Overview
LiveKit Cloud applies quotas to each project — limits on concurrency, request rates, session durations, and other per-project operations. When a quota is reached, new operations of that kind fail until conditions allow them again (closing an existing session, waiting for the rate limit window to reset, or deleting an existing item). Most features are also metered: you're billed per unit of consumption, with an included monthly allowance on each plan. Higher-tier plans receive higher limits and larger allowances.
Limits serve different purposes across the platform. Concurrency and rate limits keep the platform stable under load. Time and size limits cap individual sessions, recordings, and uploads so a single workload can't consume the platform indefinitely. Per-plan limits on features like custom voices and observability retention reflect what's included with each plan tier.
For projects on the free Build plan, the included allowance acts as a hard cap — after you exceed it, new requests fail rather than incurring overage charges. Free projects also share allowances and limits across all of a user's free projects; creating additional projects doesn't increase the total. Included allowances reset on the first day of each calendar month and don't roll over.

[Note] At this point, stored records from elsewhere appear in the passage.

Definition demo_open_cycle : Ledger.Cycle.CycleRecord :=
  Ledger.Cycle.mkCycle "BTC_091500" "btc-updown-15m" "BTC" "2026-10-18T09:15:00"
    None (Some 0.46) (Some 10) (Some 0.50) (Some 10) 9.6 0 "OPEN".

Definition demo_expired_cycle : Ledger.Cycle.CycleRecord :=
  Ledger.Cycle.mkCycle "BTC_093000" "btc-updown-15m" "BTC" "2026-10-18T09:30:00"
    (Some "2026-10-18T09:45:00") (Some 0.48) (Some 10) None None 4.8 0 "EXPIRED".

(** A LOCKED close with a profit of 0.4 on a ledger holding one LOCKED
    cycle already: two locked cycles, and a gross profit of 0.8. *)
Lemma C9_complete_locked_cycle_witness :
  let lg := Ledger.set_current demo_ledger (Some demo_open_cycle) in
  let s' := Ledger.get_stats (fun s => s) demo_seconds
              (Ledger.complete_cycle (fun s => s) demo_seconds lg "LOCKED" 0.4
                 "2026-10-18T09:30:00") "2026-10-18T09:31:00" in
  Ledger.Stats.locked_cycles s' = 2%nat /\ Ledger.Stats.gross_profit s' == 0.8.
Proof.
  destruct (C9_complete_locked_cycle (fun s => s) demo_seconds
              (Ledger.set_current demo_ledger (Some demo_open_cycle)) demo_open_cycle 0.4
              "2026-10-18T09:30:00" "2026-10-18T09:31:00" eq_refl)
    as (HL & _ & _ & _ & _ & HP & _).
  cbv zeta. rewrite HL. split; [reflexivity|].
  rewrite (proj1 (HP ltac:(vm_compute; reflexivity))). vm_compute. reflexivity.
Defined.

You can view the current limits on your project at any time in the LiveKit Cloud dashboard by navigating to Settings and selecting the Project tab. Refer to the latest pricing page for current numbers on each plan. Enterprise customers can negotiate an Enterprise plan with significantly higher limits in exchange for an annual commitment.
WebRTC transport
LiveKit Cloud transports realtime media between participants using WebRTC. The Ingress and Egress services let you push external streams into a room or record and forward streams out. The following limits apply to these services.
Concurrency limits
The following table shows the default concurrency limits on the Build plan.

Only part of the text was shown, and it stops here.